Will anyone care if Vesper achieves her goal? Why use her discovery for the betterment of everyone when greed and opportunism could position its strength for personal advancement at the expense of the rest? The film becomes a morality tale of sorts as a result with adults proving their worth insofar as possessing a willingness to save or destroy the next generation. And Vesper stands in the middle, still under the belief that people will do the right thing if asked. She sees her uncle as a desperate man whose malice is a byproduct of his circumstances rather than something he relishes. She wants to save everyone no matter the cost of trying—an idealistic fantasy this nightmarish life is soon to expose as an impossibility.
Loved ones must die. If this isn’t a war in the usual sense of the word that’s only because that fight ended long ago. This revolution is therefore fought without intent by those like Elias and Vesper creating new ways to sustain their species without a desire to profit off their discoveries. So don’t expect flashbacks or explanations. The mythology at Vesper‘s back is purely about atmosphere and motivation. Watching the Citadel’s skull-headed soldiers hunt with a mysterious, organic substance that spreads like algae before aerosolizing as a weapon is merely a cool visual set-piece that enhances the mood to let drama shine above action. We don’t even need to know what the giant structures in the mud are. Only that one girl can restart nature despite them.

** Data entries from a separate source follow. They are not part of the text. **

(** * calm-dsl: the declarative entity compiler

    A shallow embedding of the payload builders of calm-dsl
    ([calm/dsl/builtins/models/project.py],
    [calm/dsl/builtins/models/provider_spec.py] and
    [calm/dsl/cli/accounts.py]) together with the properties of the
    compiled payloads.

    Python values are embedded as a JSON-like tree; a [dict] is an
    insertion-ordered association list whose keys are strings.  Exceptions
    are embedded as the [Err] case of [result]; [uuid.uuid4()] draws from an
    explicit supply threaded through the builders. *)

From Stdlib Require Import String Ascii List ZArith Lia Bool Arith.
From Stdlib Require Import DecimalString DecimalNat.
Import ListNotations.
Open Scope string_scope.
Open Scope list_scope.

(** ** Python values *)

#[local] Set Warnings "-register-all".

Inductive value : Type :=
| VNone
| VBool (b : bool)
| VInt (z : Z)
| VStr (s : string)
| VList (l : list value)
| VDict (d : list (string * value)).

Definition dict : Type := list (string * value).

(** Exceptions.  [TypeError] is the one the sources raise themselves, with
    its message; [BuiltinTypeError] stands for the interpreter's own
    [TypeError]s. *)
Inductive builtin_type_error : Type :=
| NotSubscriptable
| BadIndex
| NotIterable
| Unhashable
| NoItemAssignment
| BadOperand.

Inductive exn : Type :=
| KeyError (key : value)
| AttributeError (attr : string)
| BuiltinTypeError (why : builtin_type_error)
| TypeError (msg : string).

Inductive result (A : Type) : Type :=
| Ok (a : A)
| Err (e : exn).
Arguments Ok {A} a.
Arguments Err {A} e.

Definition bind {A B : Type} (r : result A) (k : A -> result B) : result B :=
  match r with
  | Ok a => k a
  | Err e => Err e
  end.

Declare Scope result_scope.
Delimit Scope result_scope with result.
Notation "x <- e ;; k" := (bind e (fun x => k))
  (at level 61, e at next level, right associativity) : result_scope.
Open Scope result_scope.

(** A [for] loop whose body threads the mutated state and may raise. *)
Fixpoint for_each {S A : Type} (body : S -> A -> result S) (l : list A) (s : S)
  : result S :=
  match l with
  | [] => Ok s
  | x :: l' => s' <- body s x ;; for_each body l' s'
  end.

(** ** Dictionaries *)

Fixpoint dict_get (d : dict) (k : string) : option value :=
  match d with
  | [] => None
  | (k', v) :: d' => if String.eqb k' k then Some v else dict_get d' k
  end.

(** [k in d] *)
Definition dict_contains (d : dict) (k : string) : bool :=
  match dict_get d k with
  | Some _ => true
  | None => false
  end.

(** [d[k] = v]: an existing key keeps its position, a new one goes last. *)
Fixpoint dict_set (d : dict) (k : string) (v : value) : dict :=
  match d with
  | [] => [(k, v)]
  | (k', v') :: d' =>
      if String.eqb k' k then (k, v) :: d' else (k', v') :: dict_set d' k v
  end.

Definition dict_del (d : dict) (k : string) : dict :=
  filter (fun kv => negb (String.eqb (fst kv) k)) d.

(** [d.pop(k, default)] *)
Definition dict_pop (d : dict) (k : string) (default : value) : value * dict :=
  (match dict_get d k with Some v => v | None => default end, dict_del d k).

(** [d.get(k, default)] *)
Definition dict_get_default (d : dict) (k : string) (default : value) : value :=
  match dict_get d k with
  | Some v => v
  | None => default
  end.

(** Lookup in a table of strings. *)
Fixpoint assoc (m : list (string * string)) (k : string) : option string :=
  match m with
  | [] => None
  | (k', v) :: m' => if String.eqb k' k then Some v else assoc m' k
  end.

(** ** Python primitives on values *)

(** [v[k]] for a string [k] *)
Definition py_getitem (v : value) (k : string) : result value :=
  match v with
  | VDict d =>
      match dict_get d k with
      | Some x => Ok x
      | None => Err (KeyError (VStr k))
      end
  | VList _ | VStr _ => Err (BuiltinTypeError BadIndex)
  | _ => Err (BuiltinTypeError NotSubscriptable)
  end.

(** [v[k] = x] for a string [k] *)
Definition py_setitem (v : value) (k : string) (x : value) : result value :=
  match v with
  | VDict d => Ok (VDict (dict_set d k x))
  | VList _ => Err (BuiltinTypeError BadIndex)
  | _ => Err (BuiltinTypeError NoItemAssignment)
  end.

(** [v.get(k, default)] *)
Definition py_get (v : value) (k : string) (default : value) : result value :=
  match v with
  | VDict d => Ok (dict_get_default d k default)
  | _ => Err (AttributeError "get")
  end.

(** [v.copy()], a shallow copy *)
Definition py_copy (v : value) : result value :=
  match v with
  | VList _ | VDict _ => Ok v
  | _ => Err (AttributeError "copy")
  end.

Fixpoint chars (s : string) : list value :=
  match s with
  | EmptyString => []
  | String c s' => VStr (String c EmptyString) :: chars s'
  end.

(** The elements a [for] loop or [list.extend] sees. *)
Definition py_iter (v : value) : result (list value) :=
  match v with
  | VList l => Ok l
  | VDict d => Ok (map (fun kv => VStr (fst kv)) d)
  | VStr s => Ok (chars s)
  | _ => Err (BuiltinTypeError NotIterable)
  end.

(** Truth value of [if v:] *)
Definition py_truthy (v : value) : bool :=
  match v with
  | VNone => false
  | VBool b => b
  | VInt z => negb (Z.eqb z 0)
  | VStr s => negb (String.eqb s "")
  | VList l => match l with [] => false | _ => true end
  | VDict d => match d with [] => false | _ => true end
  end.

(** [v == s] for a string literal [s] *)
Definition py_eq_str (v : value) (s : string) : bool :=
  match v with
  | VStr s' => String.eqb s' s
  | _ => false
  end.

Fixpoint str_repeat (s : string) (n : nat) : string :=
  match n with
  | O => ""
  | S n' => s ++ str_repeat s n'
  end.

(** [v *= n] for an int [n]: product of numbers, repetition of sequences. *)
Definition py_imul (v : value) (n : Z) : result value :=
  match v with
  | VInt z => Ok (VInt (z * n))
  | VBool b => Ok (VInt ((if b then 1 else 0) * n))
  | VStr s => Ok (VStr (str_repeat s (Z.to_nat n)))
  | VList l => Ok (VList (concat (repeat l (Z.to_nat n))))
  | VNone | VDict _ => Err (BuiltinTypeError BadOperand)
  end.

(** ** [calm/dsl/builtins/models/project.py] *)

Module Project.

(** [if cdict.get(key) is None: cdict[key] = []] followed by
    [cdict[key].extend(items)]. *)
Definition extend_key (cdict : dict) (key : string) (items : value)
  : result dict :=
  let cdict :=
    match dict_get cdict key with
    | None | Some VNone => dict_set cdict key (VList [])
    | Some _ => cdict
    end in
  target <- py_getitem (VDict cdict) key ;;
  match target with
  | VList l =>
      xs <- py_iter items ;;
      Ok (dict_set cdict key (VList (l ++ xs)))
  | _ => Err (AttributeError "extend")
  end.
(** X12: in every reachable state [change_place_name] of a stored place
    returns true.  Afterwards the place has the new name and the type and
    coordinate it had, every other place and [all_places] are as they were,
    [find_places_name] lists the place under the new name and, when the two
    names differ, no longer under the old one. *)
Theorem change_place_name_effect s id newname a :
  reachable_places s → place_of s id = Some a →
  ∃ s', change_place_name s id newname = Some (true, s')
    ∧ place_of s' id
      = Some (Place.mk id newname (Place.type a) (Place.coordinates a))
    ∧ (∀ j, j ≠ id → place_of s' j = place_of s j)
    ∧ all_places s' = all_places s
    ∧ (∃ ids, find_places_name s' newname = Some ids ∧ id ∈ ids)
    ∧ (Place.name a ≠ newname →
       ∃ ids, find_places_name s' (Place.name a) = Some ids ∧ id ∉ ids).
Proof.
  intros Hwf%reachable_places_wf (p & Hp & Ha)%place_of_Some.
  destruct (change_place_name_true s id newname p Hwf Hp)
    as (a0 & m1 & m2 & Hind & Hid & Hm & Heq).
  assert (a0 = a) by (destruct Hind; congruence). subst a0.
  eexists. split; [exact Heq|].
  pose proof (places_wf_change_place_name _ _ _ _ _ Hwf Heq) as Hwf'.
  set (s' := mkPlaces _ _ _ _ _ _ _ _ _ _) in *.
  assert (Hnew : place_of s' id
            = Some (Place.mk id newname (Place.type a) (Place.coordinates a))).
  { unfold place_of. change (get_place s' id) with (get_place s id).
    rewrite Hp. simpl. rewrite (place_at_update s s' p _ p eq_refl).
    rewrite decide_True by done. by rewrite Hid. }
  split; [done|]. split; [|split; [done|split]].
  - intros j Hj. unfold place_of. change (get_place s' j) with (get_place s j).
    destruct (get_place s j) as [q|] eqn:Hq; [|done]. simpl.
    rewrite (place_at_update s s' p _ q eq_refl).
    rewrite decide_False; [done|]. intros ->.
    destruct (pw_id s Hwf _ _ Hq) as (b & Hb & Hj').
    destruct Hind as [Ha' _]. congruence.
  - destruct (find_exact s' Place.name (places_by_name_ s') newname Hwf'
                (pw_name s' Hwf') (pw_name_once s' Hwf')) as (ids & Hf & _ & Hin).
    exists ids. split; [done|]. apply Hin. eauto.
  - intros Hne.
    destruct (find_exact s' Place.name (places_by_name_ s') (Place.name a) Hwf'
                (pw_name s' Hwf') (pw_name_once s' Hwf')) as (ids & Hf & _ & Hin).
    exists ids. split; [done|]. intros (b & Hb & Hn)%Hin.
    rewrite Hnew in Hb. injection Hb as <-. simpl in Hn. congruence.
Qed.

Lemma change_place_name_effect_witness :
  ∃ s', change_place_name sample_places 1 "a" = Some (true, s')
    ∧ place_of s' 1 = Some (Place.mk 1 "a" SHELTER (mkCoord 3 4))
    ∧ (∀ j, j ≠ 1 → place_of s' j = place_of sample_places j)
    ∧ all_places s' = all_places sample_places
    ∧ (∃ ids, find_places_name s' "a" = Some ids ∧ 1 ∈ ids)
    ∧ ("b"%string ≠ "a"%string →
       ∃ ids, find_places_name s' "b" = Some ids ∧ 1 ∉ ids).
Proof.
  apply (change_place_name_effect sample_places 1 "a"
           (Place.mk 1 "b" SHELTER (mkCoord 3 4))).
  - exact sample_places_reachable.
  - vm_compute. reflexivity.
Defined.

(** X13: in every reachable state [change_place_coord] of a stored place
    returns true.  Afterwards the place has the new coordinate and the name
    and type it had, and every other place, [all_places],
    [find_places_name] and [find_places_type] are as they were. *)
Theorem change_place_coord_effect s id newcoord a :
  reachable_places s → place_of s id = Some a →
  ∃ s', change_place_coord s id newcoord = Some (true, s')
    ∧ place_of s' id = Some (Place.mk id (Place.name a) (Place.type a) newcoord)
    ∧ get_place_coord s' id = Some newcoord
    ∧ (∀ j, j ≠ id → place_of s' j = place_of s j)
    ∧ all_places s' = all_places s
    ∧ (∀ n, find_places_name s' n = find_places_name s n)
    ∧ (∀ t, find_places_type s' t = find_places_type s t).
Proof.
  intros Hwf%reachable_places_wf (p & Hp & Ha)%place_of_Some.
  destruct (change_place_coord_true s id newcoord p Hwf Hp)
    as (a0 & Hind & Hid & Heq).
  assert (a0 = a) by (destruct Hind; congruence). subst a0.
  eexists. split; [exact Heq|].
  set (s' := mkPlaces _ _ _ _ _ _ _ _ _ _) in *.
  assert (Hat : place_at s' p
            = Some (Place.mk id (Place.name a) (Place.type a) newcoord)).
  { rewrite (place_at_update s s' p _ p eq_refl).
    rewrite decide_True by done. by rewrite Hid. }
  assert (Hids : ∀ q, Place.id <$> place_at s' q = Place.id <$> place_at s q).
  { intros q. rewrite (place_at_update s s' p _ q eq_refl).
    case_decide; [|done]. subst. by rewrite Ha. }
  split; [|split; [|split; [|split; [done|split]]]].
  - unfold place_of. change (get_place s' id) with (get_place s id).
    by rewrite Hp.
  - unfold get_place_coord. change (get_place s' id) with (get_place s id).
    by rewrite Hp, Hat.
  - intros j Hj. unfold place_of. change (get_place s' j) with (get_place s j).
    destruct (get_place s j) as [q|] eqn:Hq; [|done]. simpl.
    rewrite (place_at_update s s' p _ q eq_refl).
    rewrite decide_False; [done|]. intros ->.
    destruct (pw_id s Hwf _ _ Hq) as (b & Hb & Hj').
    destruct Hind as [Ha' _]. congruence.
  - intros n. unfold find_places_name. by apply push_ids_ext.
  - intros t. unfold find_places_type. by apply push_ids_ext.
Qed.
(** X12 with the stand-in collaborators. *)
Lemma admission_implies_authentication_witness :
  ∃ url,
    Demo.new_URL (default "/" (or_else (req_url (Demo.request "/?token=jwt-of-ada" None)) None))
      ("ws://" ++ interpolate (headers_host (Demo.request "/?token=jwt-of-ada" None)))
    = inr url
    ∧ ConnectionGate.token_of Demo.searchParams_get url (Demo.request "/?token=jwt-of-ada" None)
      ≠ "".
Proof.
  destruct (admission_implies_authentication
              Demo.new_URL Demo.searchParams_get Demo.Deno_env_get Demo.createClient
              Demo.authenticateUser Demo.user_email Demo.handleUpgrade Demo.ws_socket Demo.now
              Demo.listener_returns
              (Demo.request "/?token=jwt-of-ada" None) 7
              {| user := Some "ada@example.org";
                 supabase := ("https://project.supabase.co", "anon-key",
                              {| global_headers_Authorization := "Bearer jwt-of-ada" |});
                 timestamp := Demo.now |})
    as (url & Hurl & Htok & _).
  - apply list_elem_of_singleton. reflexivity.
  - exists url. split; [exact Hurl | exact Htok].
Defined.

End ConnectionGateMore.

(** ** More on the SIGINT handler *)

Module ShutdownMore.
Import Shutdown ShutdownFacts.

(** One more callback, from a closure that has not exited: the counter
    stays below [totalServers] or the process exits with 0 at
    [totalServers], and the timer exits with 1. *)
Lemma callback_alive c ev :
  exited c = None → serversClosed c < totalServers →
  match exited (callback c ev).1 with
  | None => serversClosed (callback c ev).1 < totalServers ∧ calls (callback c ev).2 = []
  | Some code =>
      calls (callback c ev).2 = [DenoExit code]
      ∧ ((code = 0%Z ∧ serversClosed (callback c ev).1 = totalServers)
         ∨ (code = 1%Z ∧ serversClosed (callback c ev).1 < totalServers))
  end.
Proof.
  intros Hex Hlt. unfold callback, checkExit. rewrite Hex. cbn [serversClosed exited].
  unfold totalServers in *.
  destruct ev as [err|err|].
  - destruct (decide (2 ≤ S (serversClosed c))) as [Hge|Hge]; cbn.
    + split; [by destruct err|]. left. split; [done|lia].
    + split; [lia|by destruct err].
  - destruct (decide (2 ≤ S (serversClosed c))) as [Hge|Hge]; cbn.
    + split; [by destruct err|]. left. split; [done|lia].
    + split; [lia|by destruct err].
  - cbn. split; [done|]. right. split; [done|lia].
Qed.

(** X14: whatever callbacks run after the signal, and in whatever
    order, [Deno.exit] is called at most once, after both closes were
    started and the timer armed.  The status is 0 only when the counter
    has reached [totalServers], and 1 only when it has not; while the
    process is alive the counter is below [totalServers]. *)
Theorem exit_is_unique_and_justified (evs : list Event) :
  match exited (shutdown evs).1 with
  | None =>
      serversClosed (shutdown evs).1 < totalServers
      ∧ calls (shutdown evs).2 = [ServerClose; WssClose; SetTimeout 5000]
  | Some code =>
      calls (shutdown evs).2 = [ServerClose; WssClose; SetTimeout 5000; DenoExit code]
      ∧ ((code = 0%Z ∧ serversClosed (shutdown evs).1 = totalServers)
         ∨ (code = 1%Z ∧ serversClosed (shutdown evs).1 < totalServers))
  end.
Proof.
  induction evs as [|ev evs IH] using rev_ind.
  - cbn. unfold totalServers. split; [lia|done].
  - rewrite shutdown_app. destruct (shutdown evs) as [c es]. cbn [fst snd] in IH.
    cbn [callbacks]. destruct (callback c ev) as [c' es'] eqn:Hcb. cbn [fst snd].
    rewrite (right_id_L [] (++)).
    destruct (exited c) as [code|] eqn:Hex.
    + rewrite (callback_after_exit c ev code Hex) in Hcb. injection Hcb as <- <-.
      by rewrite Hex, (right_id_L [] (++)).
    + destruct IH as [Hlt Hcalls].
      pose proof (callback_alive c ev Hex Hlt) as Hstep. rewrite Hcb in Hstep.
      cbn [fst snd] in Hstep. unfold calls in *. rewrite omap_app, Hcalls.
      destruct (exited c') as [code|].
      * destruct Hstep as [-> Hcode]. by split.
      * destruct Hstep as [Hlt' ->]. by split.
Qed.

(** A closure that is still alive after some callbacks has only seen
    close callbacks, fewer than [totalServers] of them. *)
Lemma alive_after_callbacks evs : ∀ c,
  exited c = None → serversClosed c < totalServers →
  exited (callbacks c evs).1 = None →
  Forall is_close evs
  ∧ serversClosed (callbacks c evs).1 = serversClosed c + length evs
  ∧ serversClosed c + length evs < totalServers.
Proof.
  induction evs as [|ev evs IH]; intros c Hex Hlt Halive; cbn [callbacks length] in *.
  - rewrite Nat.add_0_r. by split.
  - pose proof (callback_alive c ev Hex Hlt) as Hstep.
    assert (callback c ev =
            ({| serversClosed := S (serversClosed c); exited := None |}, (callback c ev).2)
            ∧ is_close ev) as [Hcb Hclose].
    { destruct (callback c ev) as [c' es] eqn:Hcb. cbn [fst snd] in *.
      destruct (exited c') as [code|] eqn:Hex'.
      - rewrite (callbacks_after_exit evs c' code Hex') in Halive. cbn [fst] in Halive.
        by rewrite Hex' in Halive.
      - revert Hcb. unfold callback, checkExit. rewrite Hex. cbn [serversClosed exited].
        destruct ev as [err|err|];
          [destruct (decide _)..|]; intros [= <- <-]; try done; cbn in Hex'; done. }
    rewrite Hcb in Halive |- *.
    destruct (IH {| serversClosed := S (serversClosed c); exited := None |})
      as (Hall & Hcount & Hbound); cbn [serversClosed exited].
    + done.
    + rewrite Hcb in Hstep. cbn [fst exited serversClosed] in Hstep. by destruct Hstep.
    + by destruct (callbacks _ evs).
    + destruct (callbacks _ evs) as [c'' es'']. cbn [fst serversClosed] in *.
      split; [by constructor|]. split; lia.
Qed.

(** X16: the process outlives the signal only while nothing decisive
    has run: if it has not exited after some callbacks, these were
    close callbacks only (the timer has not fired), fewer than
    [totalServers] of them, and the counter is their number. *)
Theorem alive_only_before_timer_and_last_close (evs : list Event) :
  exited (shutdown evs).1 = None →
  Forall is_close evs
  ∧ length evs < totalServers
  ∧ serversClosed (shutdown evs).1 = length evs.
Proof.
  intros Halive. unfold shutdown, on_SIGINT in *.
  destruct (alive_after_callbacks evs {| serversClosed := 0; exited := None |})
    as (Hall & Hcount & Hbound); cbn [serversClosed exited].
  - done.
  - unfold totalServers. lia.
  - by destruct (callbacks _ evs).
  - destruct (callbacks _ evs) as [c es]. cbn [fst serversClosed] in *.
    split; [done|]. split; lia.
Qed.

(** X16 after the HTTP server has closed with an error. *)
Lemma alive_only_before_timer_witness :
  Forall is_close [HttpClosed (Some "EADDRINUSE"%string)]
  ∧ length [HttpClosed (Some "EADDRINUSE"%string)] < totalServers
  ∧ serversClosed (shutdown [HttpClosed (Some "EADDRINUSE"%string)]).1
    = length [HttpClosed (Some "EADDRINUSE"%string)].
Proof.
  apply (alive_only_before_timer_and_last_close [HttpClosed (Some "EADDRINUSE"%string)]).
  reflexivity.
Defined.

End ShutdownMore.

(** ** More on [getChatHistory] *)

Module ChatHistoryMore.
Import ChatHistory ChatHistoryFacts.

Local Open Scope string_scope.

#[local] Instance newer_first_is_total : Total newer_first.
Proof. intros a b. unfold newer_first. lia. Qed.

#[local] Instance newer_first_is_transitive : Transitive newer_first.
Proof. intros a b c. unfold newer_first. lia. Qed.

Lemma sorted_prefix_dominates (rows : list IConversation) n x y :
  StronglySorted newer_first rows →
  x ∈ take n rows → y ∈ drop n rows → newer_first x y.
Proof.
  intros Hs Hx Hy. rewrite <- (take_drop n rows) in Hs.
  induction (take n rows) as [|a l IH]; [by apply elem_of_nil in Hx|].
  cbn [app] in Hs. apply StronglySorted_inv in Hs as [Hs Hall].
  apply elem_of_cons in Hx as [->|Hx]; [|by apply IH].
  rewrite Forall_forall in Hall. apply Hall, elem_of_app. by right.
Qed.

(** The rows that [answer] leaves out are those a filter rejects and,
    under a limit that is reached, rows no newer than any row kept. *)
Lemma answer_complete table q n r :
  q_order q = Some ("created_at", false) → q_limit q = Some n →
  r ∈ table → forallb (satisfies r) (q_filters q) = true →
  r ∈ answer table q
  ∨ (length (answer table q) = n ∧ Forall (λ x, newer_first x r) (answer table q)).
Proof.
  intros Horder Hlimit Hin Hsat. unfold answer. rewrite Horder, Hlimit.
  cbn [ordered]. rewrite decide_True by done.
  set (kept := List.filter _ table).
  assert (r ∈ kept) as Hkept.
  { apply list_elem_of_In, filter_In. split; [by apply list_elem_of_In|done]. }
  set (rows := merge_sort newer_first kept).
  assert (StronglySorted newer_first rows) as Hs
    by apply (StronglySorted_merge_sort newer_first).
  assert (r ∈ rows) as Hr by (unfold rows; by rewrite merge_sort_Permutation).
  rewrite <- (take_drop n rows) in Hr. apply elem_of_app in Hr as [Hr|Hr]; [by left|].
  right. split.
  - rewrite length_take. apply Nat.min_l.
    destruct (decide (n ≤ length rows)%nat) as [|Hgt]; [done|].
    rewrite drop_ge in Hr by lia. by apply elem_of_nil in Hr.
  - apply Forall_forall. intros x Hx. by apply (sorted_prefix_dominates rows n).
Qed.
(* ===== verification/_CoqProject ===== *)
-Q . S2P
Prelude.v
Bits.v
Pbuf.v
PbufData.v
PbufChain.v
PbufIO.v
PbufLife.v
PbufClaims.v
PbufCopy.v
PbufOwn.v
PbufHdr.v
Def.v
IpAddr.v
Chksum.v
NetifRec.v
Netif.v
NetifThm.v
Ip4Addr.v
Ip4AddrThm.v
Timeouts.v
TimeoutsThm.v
XnetTap.v
XnetTapThm.v
Ethernet.v
EthernetThm.v
Etharp.v
EtharpTable.v
EtharpOps.v
EtharpOut.v
EtharpSend.v
EtharpIn.v
EtharpClaims.v
EtharpNet.v
IpState.v
EthInput.v
NetifLoop.v
NetifLoopThm.v
Ip4Out.v
Icmp.v
Ip4In.v
Ip4Hdr.v
IpEnv.v
IpRes.v
Ip4OutThm.v
IcmpThm.v
Ip4InThm.v
Ip4Round.v
IpLoop.v
EthInputThm.v
IpClaims.v
XnetService.v
XnetServiceThm.v
XnetLife.v
XnetServiceClaims.v
XnetSocket.v
JniBridge.v
IpUpper.v
Udp.v
UdpPcb.v
UdpOps.v
UdpIn.v
UdpOut.v
UdpClaims.v
SysArch.v
SysMbox.v
SysClaims.v
Ip4Frag.v
Ip4ReassThm.v
Ip4ReassClaims.v
Ip4FragThm.v
Ip4FragClaims.v
TcpIn.v
TcpOut.v
TcpProcess.v
TcpTmr.v
TcpStream.v
TcpConn.v
TcpSend.v
TcpWrite.v
TcpClaims.v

Some may find themselves disappointed with the lack of that very specific context, but I’d argue learning it would only bog down the runtime and distract from the emotion of watching Vesper exist within its obviously harrowing constraints. Chapman handles it very well, too—her ability to authentically live this sci-fi reality inherently allows us to never question its veracity. All we need to know is that which affects her daily life along with the resonant love and loyalty of family and friends who are willing to give their lives for hers rather than take it to preserve their own. The film zooms in to project humanity’s struggle onto Vesper. With one gust of wind (and some tragic losses), health and prosperity can be hers (and ours) again.
Vesper hits limited release and VOD on September 30.